Big Bend, I’ve always planned to go there. It’s something I dreamed of, thought about, considered but never made happen. Last week, I arrived at the long anticipated Big Bend National Park. Before my departure to the desert, a friend of mine said, “Way to make things happen!” Dreaming, considering, thinking about things is not the same as making it happen. “It” only happens as a result of action.
Even after a long drive and unloading at an airbnb in a nearby town, eighty miles separated us from the park. In the park, our winding road rose over two thousand feet above the desert floor. After an hour of driving through the park and a series of hairpin turns, we arrived at the trail head. In life, even after it feels like you should be there, a long series of actions are still required in order to arrive. It’s easy to get discouraged by the long list of things that need to be done before we can even get started on something.
I was giddy with excitement as we started down into the Chisos Basin. A wise choice to start on a trail that is going down, leaving the uphill climb for later. The drive through the Chisos Basin is breathtaking, but walking it is an up close and personal experience unlike any other. Seeing the lines and patterns on the erosion formed peaks and watching the critters scamper across the trail leaves you awestruck. The trail down was taken at break-neck speed, all the time passing those coming back up. Their faces red, breathing shallow and pace slowed to a crawl. Still we persist. After some weaving and climbing, we arrive at the Window. At first glance, it’s stunning. Then you move a little closer and words escape you — only moans and groans pass through your lips. The views of the vista peaks cannot be captured in photo or words.

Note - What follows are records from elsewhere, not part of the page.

(* ===== verification/StoreFront.v ===== *)
(** * The store settings: its currency, and what a storefront is told

    [store/services/store_service.py] with its router: the currency of the store, set once; the public settings, and the gateway
    a browser is offered for a new payment. *)

From S2P Require Import Prelude Decimal Errors Money Schema Guards GatewayGuards Evolution GatewayEvolution.
From S2P Require Import Invoice Repositories Runs Lifecycle Payments Tax Checkout Accounts Roles TaxAdmin Gateways.
Import Decimal.

Local Open Scope string_scope.
Local Open Scope list_scope.
Local Open Scope Z_scope.

(** The settings read here and nowhere else. *)
Class StoreFrontSettings := { tax_rate_percent : option dec; stripe_publishable_key : option string }.

Record StoreCurrencyRead := MkCurrencyRead {
  cr_currency : option string; cr_minor_unit_exponent : option Z; cr_payment_verified : option bool; cr_configured : bool;
  cr_warnings : list string }.
Record PaymentConfigRead := MkPaymentConfig {
  pg_provider : option string; pg_mode : string; pg_demo : bool; pg_publishable_key : option string; pg_browser_ready : bool;
  pg_currencies : list string }.
Definition no_payment_config : PaymentConfigRead := MkPaymentConfig None "none" false None false [].
Record StoreSettingsRead := MkSettingsRead {
  sg_currency : option string; sg_minor_unit_exponent : option Z; sg_flat_shipping_cents : option Z;
  sg_free_shipping_threshold_cents : option Z; sg_pending_order_timeout_minutes : Z; sg_delivery_check : string;
  sg_checkout_available : bool; sg_payments_available : bool; sg_payment_mode : string; sg_payment_demo : bool;
  sg_unavailable_reasons : list string }.

Section service.
Context `{!Settings} `{!Crypto} `{!Store} `{!TaxAdminSettings} `{!StoreFrontSettings}.

Definition read_currency : M StoreCurrencyRead :=
  d ← gets st_db;
  match effective_currency d with
  | (None, _) => mret (MkCurrencyRead None None None false [])
  | (Some c, configured) =>
      currency ← of_sum (get_currency c);
      let warnings :=
        if negb (payment_verified currency) then ["Payments in " +:+ code currency +:+ " are not verified for the payment integration"]
        else if negb (bool_decide (code currency ∈ enabled_payment_currencies))
        then [code currency +:+ " is not in PAYMENT_CURRENCIES_ENABLED, so payments are refused"] else [] in
      mret (MkCurrencyRead (Some (code currency)) (Some (exponent currency)) (Some (payment_verified currency)) configured warnings)
  end.

Definition _tax_unavailable_reason : M (option string) :=
  if tax_calculation_enabled then
    today ← india_today;
    d ← gets st_db;
    mret (match (evaluate_config d today).2 with
          | [] => None
          | _ => Some "GST is switched on but the business tax configuration is not approved and in force"
          end)
  else mret (match tax_rate_percent with Some _ => None | None => Some "Tax is not configured" end).

Definition get_preferred : M (option PaymentProviderConfig) :=
  rows ← db_gets (λ d, rows_where cf_is_preferred (d_configs d)); scalar_one_or_none rows.
(** demo, test, live or none *)
Definition _payment_mode : M string :=
  preferred ← get_preferred;
  match preferred with
  | None =>
      stored ← uses_configurations;
      mret (if negb stored && startswith "sk_test_" stripe_secret_key then "test" else "none")
  | Some config =>
      if negb (is_enabled config) || negb (String.eqb (cf_credentials_status config) "valid") then mret "none"
      else if is_live config then live ← live_payments_active; mret (if live : bool then "live" else "none")
      else mret (if String.eqb (cf_provider config) "demo" then "demo" else "test")
  end.
Definition nonempty (o : option string) : bool := present (truthy o).
Definition read_payment_config : M PaymentConfigRead :=
  mode ← _payment_mode;
  if String.eqb mode "none" then mret no_payment_config
  else
    preferred ← get_preferred;
    mret (match preferred with
          | None => MkPaymentConfig (Some "stripe") mode false stripe_publishable_key (nonempty stripe_publishable_key)
                      (sort_str enabled_payment_currencies)
          | Some config =>
              if String.eqb (cf_provider config) "demo"
              then MkPaymentConfig (Some "demo") "demo" true None true (sort_str (cf_currencies config))
              else MkPaymentConfig (Some (cf_provider config)) mode false (cf_public_identifier config)
                     (nonempty (cf_public_identifier config)) (sort_str (cf_currencies config))
          end).

Definition read_public_settings : M StoreSettingsRead :=
  currency ← read_currency;
  tax_reason ← _tax_unavailable_reason;
  let known := present (cr_currency currency) in
  let payments_ok := known && bool_decide (cr_warnings currency = []) in
  let reasons := (if known then [] else ["The store currency is not set"])
                 ++ (match flat_shipping_cents with None => ["Shipping is not configured"] | Some _ => [] end)
                 ++ (match truthy tax_reason with Some t => [t] | None => [] end)
                 ++ (if known && negb payments_ok then ["Payments are not enabled for the store currency"] else []) in
  mode ← _payment_mode;
  mret {| sg_currency := cr_currency currency; sg_minor_unit_exponent := cr_minor_unit_exponent currency;
          sg_flat_shipping_cents := flat_shipping_cents;
          sg_free_shipping_threshold_cents := match free_shipping_threshold_cents with
                                              | Some n => if n =? 0 then None else Some n | None => None end;
          sg_pending_order_timeout_minutes := pending_order_timeout_minutes; sg_delivery_check := eligibility_policy;
          sg_checkout_available := known && present flat_shipping_cents && negb (present tax_reason);
          sg_payments_available := payments_ok; sg_payment_mode := mode; sg_payment_demo := String.eqb mode "demo";
          sg_unavailable_reasons := reasons |}.

(** [initialize_currency]: whether this call recorded it *)
Definition initialize_currency (code : string) : M bool :=
  current ← db_gets d_store_currency;
  _ ← init_store_currency code;
  mret (negb (present current)).
Definition set_currency (actor : User) (value : string) : M StoreCurrencyRead :=
  currency ← of_sum (get_currency value);
  current ← db_gets d_store_currency;
  match current with
  | Some c => if String.eqb c (code currency) then read_currency else raise (EStore StoreCurrencyLockedError)
  | None =>
      set_now ← initialize_currency (code currency);
      if negb set_now then
        now_set ← db_gets d_store_currency;
        _ ← raise_if (negb (opt_eqb now_set (Some (code currency)))) (EStore StoreCurrencyLockedError);
        read_currency
      else
        _ ← audit_log (Some (u_id actor)) "store.currency_set" "store_settings" (Some "1")
              (JObj [("from", JNull); ("to", JStr (code currency))]);
        read_currency
  end.
Definition set_store_currency `{!Jwt} (credentials currency : string) : M StoreCurrencyRead :=
  admin ← require_permission STORE_CONFIGURE credentials; set_currency admin currency.

Lemma guar_set_store_currency `{!Jwt} c x : guar step (set_store_currency c x).
Proof.
  unfold set_store_currency, set_currency, initialize_currency, read_currency. apply guar_bind; [apply _|apply guar_require_permission|].
  intros admin. solve_guar.
Qed.
End service.
#[export] Hint Resolve guar_set_store_currency : guar.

The realization that I’m standing in a place were less than .000002% of the world have stood this year, overwhelms me. It’s hair-raising and heart stopping to take the road less traveled.
Once you get to the window, there is no alternative but to climb back out. One women going up said “I’m a wimp!” Another said, “It’s so hard.” Some used trekking poles and others stopped often. Certainly, I took a completely different pace on the way up, than I did on the way down. In life even after “it” happens, there is hard work to be done. To stay the course, it’s important to remember: this is worth it. Making “it” happen wasn’t easy but so worth it. Going all the way to the end of the road can take you to a splendid place, few experience.
Let’s go make things happen!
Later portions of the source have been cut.